Dictionary of National Biography, 1901 supplement/Hirst, Thomas Archer

From Wikisource
Jump to navigation Jump to search
1399905Dictionary of National Biography, 1901 supplement, Volume 2 — Hirst, Thomas Archer1901Edward Irving Carlyle

HIRST, THOMAS ARCHER (1830–1892), mathematician, born at Heckmondwike in Yorkshire on 22 April 1830, was the youngest son of Thomas Hirst (d. 1842), a woolstapler, by his wife, a daughter of John Gates, a blanket manufacturer of Heckmondwike. About 1835 his father retired from business and removed to Fieldhead near Wakefield. In 1840 Thomas entered the West Riding proprietary school at Wakefield, and in 1846 was articled to Richard Carter, a land agent and surveyor at Halifax. At Carter's office he met John Tyndall [q. v.], who was then Carter's principal assistant. Tyndall became his lifelong friend, and exercised a deep influence on his scientific studies. In 1849 Hirst followed Tyndall to Marburg to study mathematics, physics, and chemistry. After three years at that university he obtained the degree of Ph.D. Subsequently, after spending a short time at Gottingen, where he made the acquaintance of Carl Friedrich Gauss, and worked at magnetism under Wilhelm Eduard Weber, he went to Berlin, and in the session of 1852-3 attended lectures by Peter Gustav Lejeune Dirichlet, Jakob Steiner, and Ferdinand Joachimstal. His intercourse with Steiner did much to determine the ultimate bent of his mathematical investigations.
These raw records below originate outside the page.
(* ===== verification/Channel.v ===== *)
(** * Bounded multi-producer channels ([tokio::sync::mpsc])

    The channel implementation is not part of the repository.  [Mpsc] is the
    interface the sources call; [MpscLaws] states its documented behaviour on the
    observable state [cview] of a channel: a FIFO queue with a capacity, where a
    reserved permit occupies a slot, [try_send] fails with [Full] or [Closed]
    without enqueuing, and the receiver sees the end of the stream once every
    sender is gone and the queue is drained.  [cview] itself is the reference
    instance. *)

From S2P Require Import Prelude.

Inductive try_send_res : Set := SendOk | SendFull | SendClosed.
Inductive reserve_res : Set := ReserveOk | ReserveClosed | ReservePending.
Inductive recv_res (A : Type) : Type := RecvItem (a : A) | RecvEnd | RecvPending.
Arguments RecvItem {A} a.
Arguments RecvEnd {A}.
Arguments RecvPending {A}.

(** What is observable of a channel. *)
Record cview (A : Type) : Type := mkCview {
  cv_cap : Z;          (** capacity *)
  cv_buf : list A;     (** queued messages, oldest first *)
  cv_permits : Z;      (** permits reserved and not yet used *)
  cv_senders : Z;      (** live [Sender] handles *)
  cv_rx : bool         (** the [Receiver] is alive *)
}.
Arguments mkCview {A}.
Arguments cv_cap {A}.
Arguments cv_buf {A}.
Arguments cv_permits {A}.
Arguments cv_senders {A}.
Arguments cv_rx {A}.

Class Mpsc (chan : Type -> Type) : Type := {
  channel : forall {A}, Z -> chan A;
  tx_try_send : forall {A}, A -> chan A -> try_send_res * chan A;
  tx_reserve : forall {A}, chan A -> reserve_res * chan A;
  permit_send : forall {A}, A -> chan A -> chan A;
  permit_drop : forall {A}, chan A -> chan A;
  tx_clone : forall {A}, chan A -> chan A;
  tx_drop : forall {A}, chan A -> chan A;
  rx_recv : forall {A}, chan A -> recv_res A * chan A;
  rx_is_empty : forall {A}, chan A -> bool;
  (** the queued messages are dropped with the receiver *)
  rx_drop : forall {A}, chan A -> list A * chan A;
  (** [PollSender::send_item] on a reserved slot; [false] when it reports an error *)
  ps_send_item : forall {A}, A -> chan A -> bool * chan A
}.

Section ReferenceQueue.
Context {A : Type}.

Definition cv_room (v : cview A) : bool :=
  Z.of_nat (length (cv_buf v)) + cv_permits v <? cv_cap v.

Definition cv_channel (n : Z) : cview A := mkCview n [] 0 1 true.

Definition cv_push (a : A) (v : cview A) : cview A :=
  mkCview (cv_cap v) (cv_buf v ++ [a]) (cv_permits v) (cv_senders v) (cv_rx v).

Definition cv_set_permits (n : Z) (v : cview A) : cview A :=
  mkCview (cv_cap v) (cv_buf v) n (cv_senders v) (cv_rx v).

Definition cv_set_senders (n : Z) (v : cview A) : cview A :=
  mkCview (cv_cap v) (cv_buf v) (cv_permits v) n (cv_rx v).

Definition cv_try_send (a : A) (v : cview A) : try_send_res * cview A :=
  if negb (cv_rx v) then (SendClosed, v)
  else if cv_room v then (SendOk, cv_push a v)
  else (SendFull, v).

Definition cv_reserve (v : cview A) : reserve_res * cview A :=
  if negb (cv_rx v) then (ReserveClosed, v)
  else if cv_room v then (ReserveOk, cv_set_permits (cv_permits v + 1) v)
  else (ReservePending, v).

Definition cv_recv (v : cview A) : recv_res A * cview A :=
  match cv_buf v with
  | a :: l => (RecvItem a, mkCview (cv_cap v) l (cv_permits v) (cv_senders v) (cv_rx v))
  | [] => (if cv_senders v =? 0 then RecvEnd else RecvPending, v)
  end.

(** Dropping the receiver drops the queued messages. *)
Definition cv_rx_drop (v : cview A) : cview A :=
  mkCview (cv_cap v) [] (cv_permits v) (cv_senders v) false.
End ReferenceQueue.

Class MpscLaws (chan : Type -> Type) `{Mpsc chan} : Type := {
  view : forall {A}, chan A -> cview A;
  view_channel A n : view (channel (A := A) n) = cv_channel n;
  try_send_res_view A (a : A) c : (tx_try_send a c).1 = (cv_try_send a (view c)).1;
  try_send_view A (a : A) c : view (tx_try_send a c).2 = (cv_try_send a (view c)).2;
  reserve_res_view A (c : chan A) : (tx_reserve c).1 = (cv_reserve (view c)).1;
  reserve_view A (c : chan A) : view (tx_reserve c).2 = (cv_reserve (view c)).2;
  permit_send_view A (a : A) c :
    view (permit_send a c) = cv_set_permits (cv_permits (view c) - 1) (cv_push a (view c));
  permit_drop_view A (c : chan A) :
    view (permit_drop c) = cv_set_permits (cv_permits (view c) - 1) (view c);
  tx_clone_view A (c : chan A) :
    view (tx_clone c) = cv_set_senders (cv_senders (view c) + 1) (view c);
  tx_drop_view A (c : chan A) :
    view (tx_drop c) = cv_set_senders (cv_senders (view c) - 1) (view c);
  recv_res_view A (c : chan A) : (rx_recv c).1 = (cv_recv (view c)).1;
  recv_view A (c : chan A) : view (rx_recv c).2 = (cv_recv (view c)).2;
  rx_is_empty_view A (c : chan A) :
    rx_is_empty c = match cv_buf (view c) with [] => true | _ => false end;
  rx_drop_msgs A (c : chan A) : (rx_drop c).1 = cv_buf (view c);
  rx_drop_view A (c : chan A) : view (rx_drop c).2 = cv_rx_drop (view c);
  send_item_view A (a : A) c :
    view (ps_send_item a c).2 =
      cv_set_permits (cv_permits (view c) - 1)
        (if (ps_send_item a c).1 then cv_push a (view c) else view c)
}.

#[global] Instance cview_mpsc : Mpsc cview := {
  channel A n := cv_channel n;
  tx_try_send A := cv_try_send;
  tx_reserve A := cv_reserve;
  permit_send A a v := cv_set_permits (cv_permits v - 1) (cv_push a v);
  permit_drop A v := cv_set_permits (cv_permits v - 1) v;
  tx_clone A v := cv_set_senders (cv_senders v + 1) v;
  tx_drop A v := cv_set_senders (cv_senders v - 1) v;
  rx_recv A := cv_recv;
  rx_is_empty A v := match cv_buf v with [] => true | _ => false end;
  rx_drop A v := (cv_buf v, cv_rx_drop v);
  ps_send_item A a v := (true, cv_set_permits (cv_permits v - 1) (cv_push a v))
}.

#[global] Program Instance cview_mpsc_laws : MpscLaws cview := {
  view A v := v
}.
Solve All Obligations with done.

(** Every message of a queue satisfies [P]: preserved by every operation that
    does not add a message, and by adding one that satisfies it. *)
Section ChannelForall.
Context {chan : Type -> Type} `{MpscLaws chan} {A : Type} (P : A -> Prop).

Definition chan_all (c : chan A) : Prop := Forall P (cv_buf (view c)).

Lemma chan_all_channel n : chan_all (channel n).
Proof. unfold chan_all. rewrite view_channel. constructor. Qed.

Lemma chan_all_try_send a c : P a -> chan_all c -> chan_all (tx_try_send a c).2.
Proof.
  intros Ha Hc. unfold chan_all in *. rewrite try_send_view. unfold cv_try_send.
  repeat case_match; simpl; [done| |done]. apply Forall_app; auto.
Qed.

Lemma chan_all_reserve c : chan_all c -> chan_all (tx_reserve c).2.
Proof.
  intros Hc. unfold chan_all in *. rewrite reserve_view. unfold cv_reserve.
  by repeat case_match.
Qed.

Lemma chan_all_permit_send a c : P a -> chan_all c -> chan_all (permit_send a c).
Proof.
  intros Ha Hc. unfold chan_all in *. rewrite permit_send_view. simpl.
  apply Forall_app; auto.
Qed.

Lemma chan_all_permit_drop c : chan_all c -> chan_all (permit_drop c).
Proof. intros Hc. unfold chan_all in *. by rewrite permit_drop_view. Qed.

Lemma chan_all_recv c : chan_all c -> chan_all (rx_recv c).2.
Proof.
  intros Hc. unfold chan_all in *. rewrite recv_view. unfold cv_recv.
  destruct (cv_buf (view c)) eqn:E; simpl; [by rewrite E|]. by apply Forall_inv_tail in Hc.
Qed.

Lemma chan_all_rx_drop c : chan_all (rx_drop c).2.
Proof. unfold chan_all. rewrite rx_drop_view. constructor. Qed.

Lemma chan_all_send_item a c : P a -> chan_all c -> chan_all (ps_send_item a c).2.
Proof.
  intros Ha Hc. unfold chan_all in *. rewrite send_item_view. simpl.
  destruct (ps_send_item a c).1; simpl; [apply Forall_app; auto|done].
Qed.

Lemma chan_all_tx_clone c : chan_all c -> chan_all (tx_clone c).
Proof. intros Hc. unfold chan_all in *. by rewrite tx_clone_view. Qed.

Lemma chan_all_tx_drop c : chan_all c -> chan_all (tx_drop c).
Proof. intros Hc. unfold chan_all in *. by rewrite tx_drop_view. Qed.

Lemma chan_all_recv_item a c : chan_all c -> (rx_recv c).1 = RecvItem a -> P a.
Proof.
  intros Hc. unfold chan_all in *. rewrite recv_res_view. unfold cv_recv.
  destruct (cv_buf (view c)) eqn:E; simpl; [by case_match|]. intros [= ->].
  by apply Forall_inv in Hc.
Qed.
End ChannelForall.

#[export] Hint Resolve chan_all_channel chan_all_try_send chan_all_reserve chan_all_permit_send
  chan_all_permit_drop chan_all_recv chan_all_rx_drop chan_all_send_item chan_all_tx_clone
  chan_all_tx_drop : mux.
In 1853 Hirst succeeded Tyndall at Queenwood College in Hampshire as lecturer in mathematics and natural philosophy. He married in 1854, and resigned his post on account of his wife's ill-health in 1856. He spent the winter of 1857-8 at Paris, attending lectures by Michel Chasles and Gabriel Lame, and passed the following winter at Rome. While travelling in Italy he made the acquaintance of Luigi Cremona, with whom he became intimate. Returning to England in 1860 he was appointed mathematical master of University College School. The experience in educational methods which he gained there, and his experiments on teaching geometry apart from Euclid, led him to join the Association for the Improvement of Geometrical Teaching on its formation in 1871, and for the first seven years of its existence he filled the office of president.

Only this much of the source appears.